ASSIGNMENT: Give the number of lines in the data that contain the word "JSNum"; no other text is needed.

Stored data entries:
════════════════

(** * FileJet: peer-to-peer file transfer over a data channel

    A shallow embedding of [src/lib/signaling.ts] and of the session and
    transfer logic of [src/components/FileJet.tsx], with the properties of
    the signaling helpers, of the teardown routine and of the chunked
    transfer protocol.

    Conventions of the embedding:
    - byte counts, sizes and offsets are [Z];
    - a JavaScript number that results from a division is a [JSNum]: an
      exact rational, an infinity or NaN (the rounding of doubles is
      abstracted: every quotient the transfer computes is a ratio of two
      byte counts);
    - the arithmetic of [generateId] is the arithmetic of doubles: each
      product and sum is rounded to the nearest double, ties to even;
    - a text payload of the channel is represented by the value its JSON
      denotes ([Control]); a binary payload by its bytes;
    - React state setters are field updates of the component state;
    - a JavaScript exception is the [Throw] case of [Exc]. *)

From Stdlib Require Import ZArith QArith Qcanon Lia String Ascii List.
From stdpp Require Import base option list gmap strings.
Import ListNotations.

Open Scope string_scope.
Open Scope Z_scope.

(** ** JavaScript values shared by both files *)

Module JS.

(** Exceptions the modelled code can raise. *)
Inductive Error :=
| TypeError            (* property access on null *)
| InvalidStateError    (* send on a channel that is not open *)
| FirestoreError (code : string).

Inductive Exc (A : Type) :=
| Return (a : A)
| Throw (e : Error).
Arguments Return {A} a.
Arguments Throw {A} e.

Definition bind {A B} (m : Exc A) (k : A -> Exc B) : Exc B :=
  match m with
  | Return a => k a
  | Throw e => Throw e
  end.

Definition returns {A} (m : Exc A) : Prop := exists a, m = Return a.

(** Numbers as the progress arithmetic produces them. *)
Inductive JSNum :=
| Num (q : Qc)
| PosInfinity
| NegInfinity
| NaN.

Definition ofZ (z : Z) : JSNum := Num (Q2Qc (inject_Z z)).

(** [a / b] on two integers. *)
Definition div (a b : Z) : JSNum :=
  if b =? 0 then
    if a =? 0 then NaN else if 0 <? a then PosInfinity else NegInfinity
  else Num (Q2Qc (a # 1) / Q2Qc (b # 1))%Qc.

(** [x * 100]. *)
Definition times100 (x : JSNum) : JSNum :=
  match x with
  | Num q => Num (q * Q2Qc (100 # 1))%Qc
  | other => other
  end.

(** [x <= y]; every comparison with NaN is false. *)
Definition le (x y : JSNum) : Prop :=
  match x, y with
  | NaN, _ | _, NaN => False
  | NegInfinity, _ => True
  | _, PosInfinity => True
  | Num p, Num q => (p <= q)%Qc
  | _, _ => False
  end.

════════════════

ANSWER TO THIS PROBLEM: 6